The METTL3-PGR-WNT4 axis is critical for human endometrial stromal cell decidualization.

Abstract

Mouse studies have established the crucial role for uterine m⁶A modification in embryo implantation and decidualization. Nevertheless, the importance of this epigenetic modification in the analogous biological process in humans remains incompletely understood. Here, we show that methyltransferase-like 3 [METTL3; N(6)-adenosine-methyltransferase catalytic subunit METTL3], the core component of the m⁶A writer complex, was significantly decreased in the endometrium of women with recurrent implantation failure during the window of implantation.
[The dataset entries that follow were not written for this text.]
Lemma available_zero_fee p l : available_for_withdrawal p false (mkFee 0 0) l = Panic.
Proof.
  unfold available_for_withdrawal. destruct (calc_pool_tokens_for_deposit p l) as [t|]; [|done].
  cbn [unwrap mbind result_bind]. unfold u64_mul. cbn [denominator numerator]. by rewrite Z.mul_0_r.
Qed.
Lemma withdraw_zero_fee p m cs r s ws r' s' :
  withdraw_from p m false (mkFee 0 0) cs r s = (Ok (ws, r'), s') -> ws = [] /\ r' = r.
Proof.
  induction cs as [|[[k l] v] cs IH]; intros Hx; cbn [withdraw_from] in Hx.
  - by apply cret_Ok in Hx as [[=<- <-] _].
  - destruct (_ <=? _); [by apply IH|]. apply cli_bind_Ok in Hx as (a & s1 & Ha & _).
    by rewrite available_zero_fee in Ha.
Qed.

(** A withdrawal of stake that the client plans itself never works out for a pool
    whose withdrawal fee is 0/0 (a fee of zero): it divides by the fee's
    complement, which is 0 too. *)
Theorem zero_fee_withdrawal_fails p amount P s :
  stake_withdrawal_fee p = mkFee 0 0 -> 0 < amount ->
  forall ws s', prepare_withdraw_accounts config p amount P false s <> (Ok ws, s').
Proof.
  intros Hf Ha ws s' Hx. unfold prepare_withdraw_accounts in Hx. rewrite Hf in Hx. cbv zeta in Hx.
  repeat match type of Hx with
    | (mbind _ _) _ = (Ok _, _) => apply cli_bind_Ok in Hx as (? & ? & ? & Hx)
    | (let '(_, _) := ?x in _) _ = _ => destruct x
    end.
  rename select (u64_sub _ _ _ = _) into Hn. apply of_result_Ok in Hn as [Hn _]. injection Hn as <-.
  rename select (withdraw_from _ _ _ _ _ _ _ = _) into Hw. apply withdraw_zero_fee in Hw as [-> ->].
  rename select (cfail_if _ _ _ = _) into Hc. apply of_result_Ok in Hc as [Hc%err_if_Ok _]. lia.
Qed.
End ZeroFee.

(** ** Listing a pool *)
Section Listing.
Context `{R : Runtime} `{C : ClientIds} `{K : Crates} `{N : Node} `{T : !Texts}.
Variable config : Config.

(** How an entry of the list is shown. *)
Definition listed (epoch : Z) (v : ValidatorStakeInfo) (a : CliStakePoolStakeAccountInfo) : Prop :=
  ca_vote_account_address a = pubkey_to_string (vote_account_address v) /\
  ca_validator_lamports a =
    uint_of_array (active_stake_lamports v) + uint_of_array (transient_stake_lamports v) /\
  (ca_update_required a = true <-> uint_of_array (vsi_last_update_epoch v) <> epoch).

Lemma cli_stake_account_listed P epoch v a :
  cli_stake_account config P epoch v = Ok a -> listed epoch v a.
Proof.
  unfold cli_stake_account. intros (n & Hn%unwrap_Ok%result_ok_Some & [=<-])%bind_Ok.
  unfold stake_lamports in Hn. apply ok_or_Ok, checked_add_Some in Hn as [-> _].
  split_and!; [done|done|]. cbn [ca_update_required]. by rewrite negb_true_iff, Z.eqb_neq.
Qed.
Lemma cli_pool_from_fields P p vl w r :
  cli_pool_from P p vl w = Ok r ->
  cp_total_lamports r = total_lamports p /\ cp_pool_token_supply r = pool_token_supply p /\
  length (cp_validator_list r) = length (validators vl).
Proof.
  unfold cli_pool_from. intros (vs & Hvs & [=<-])%bind_Ok. split_and!; [done|done|].
  symmetry. by eapply Forall2_length, mapM_Forall2.
Qed.

End Listing.

(** ** The limit on compute units *)

Lemma digit_of_char d : (d < 10)%N -> digit_of (pretty_N_char d) = Some (Z.of_N d).
Proof.
  intros Hd. assert (d = 0 \/ d = 1 \/ d = 2 \/ d = 3 \/ d = 4 \/ d = 5 \/ d = 6 \/ d = 7 \/ d = 8 \/ d = 9)%N
    by lia. naive_solver.
Qed.
Lemma parse_digits_step w n d s :
  0 <= n -> (d < 10)%N -> 10 * n + Z.of_N d < 2 ^ w ->
  parse_digits w n (String (pretty_N_char d) s) = parse_digits w (10 * n + Z.of_N d) s.
Proof.
  intros Hn Hd Hr. cbn [parse_digits]. rewrite digit_of_char by done. cbn [mbind option_bind].
  rewrite checked_mul_fits by lia. cbn [mbind option_bind].
  rewrite checked_add_fits by lia. cbn [mbind option_bind]. f_equal. lia.
Qed.
(** Parsing a printed number goes on with the number. *)
Lemma parse_printed w n s :
  Z.of_N n < 2 ^ w -> parse_digits w 0 (pretty_N_go n s) = parse_digits w (Z.of_N n) s.
Proof.
  revert s. induction (N.lt_wf_0 n) as [n _ IH]. intros s Hn.
  destruct (decide (0 < n)%N) as [Hp|]; [|by replace n with 0%N by lia].
  rewrite pretty_N_go_step by done. rewrite IH; [|by apply N.div_lt|].
  - rewrite parse_digits_step; [| |apply N.mod_lt; lia|].
    + f_equal. rewrite (N.div_mod n 10) at 3 by lia. lia.
    + apply N2Z.is_nonneg.
    + pose proof (N.div_mod n 10 ltac:(lia)). lia.
  - eapply Z.le_lt_trans; [|exact Hn]. apply N2Z.inj_le, N.Div0.div_le_upper_bound. lia.
Qed.
Lemma printed_head n s :
  (0 < n)%N -> exists d r, (d < 10)%N /\ pretty_N_go n s = String (pretty_N_char d) r.
Proof.
  revert s. induction (N.lt_wf_0 n) as [n _ IH]. intros s Hn. rewrite pretty_N_go_step by done.
  destruct (decide (0 < n / 10)%N) as [Hp|Hz]; [by apply IH; [apply N.div_lt|]|].
  apply N.nlt_ge, N.le_0_r in Hz. rewrite Hz, pretty_N_go_0. eexists _, _. split; [|done]. by apply N.mod_lt.
Qed.
Lemma parse_uint_pretty w n : 0 <= n < 2 ^ w -> parse_uint w (pretty n) = Some n.
Proof.
  intros Hn. destruct n as [|n|n]; [| |lia].
  { apply (parse_digits_step w 0 0 ""); lia. }
  change (pretty (Zpos n)) with (pretty_N_go (Npos n) "").
  destruct (printed_head (Npos n) "" ltac:(lia)) as (d & r & Hd & E).
  pose proof (parse_printed w (Npos n) "" ltac:(simpl; lia)) as Hp. rewrite E in *. unfold parse_uint.
  rewrite bool_decide_eq_false_2; [exact Hp|].
  intros Hc%(f_equal digit_of). by rewrite digit_of_char in Hc.
Qed.

(** the option for compute units.  The check that clap runs on the argument
    accepts exactly the texts that can be parsed, so that the unwrap of the parsed
    value never panics; a limit that is written out in decimal is read back, and
    DEFAULT leaves the limit alone.  Without the argument the limit comes from a
    simulation when a price is set, and only then. *)
Theorem compute_unit_limit_correct price :
  (forall s, is_compute_unit_limit_or_simulated s = true <-> configured_limit (Some s) price <> Panic) /\
  (forall n, 0 <= n < 2 ^ 32 -> configured_limit (Some (pretty n)) price = Ok (LimitStatic n)) /\
  configured_limit (Some "DEFAULT"%string) price = Ok LimitDefault /\
  configured_limit None price = Ok (if price then LimitSimulated else LimitDefault).
Proof.
  split_and!; [| |done|done].
  - intros s. apply checked_limit.
  - intros n Hn. unfold configured_limit, parse_compute_unit_limit. unfold parse_u32.
    by rewrite parse_uint_pretty.
Qed.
Furthermore, we demonstrated that small interfering RNA (siRNA)-mediated knockdown of METTL3 in cultured human endometrial stromal cells (HESCs) resulted in impaired decidualization, which was primarily attributed to the downregulation of WNT4, a crucial factor for decidualization. Mechanistically, we discovered that METTL3 positively regulates the expression of the progesterone receptor (PGR) protein through m⁶A modification at the 5' untranslated region (5'-UTR) of PGR mRNA. In turn, WNT4 functions downstream of PGR, serving as a secondary target of METTL3. In conclusion, this study provides evidence that the METTL3-PGR-WNT4 pathway is essential for human decidualization. Our findings offer novel insights into the molecular mechanisms underlying human decidualization, potentially paving the way for future therapeutic strategies in reproductive medicine.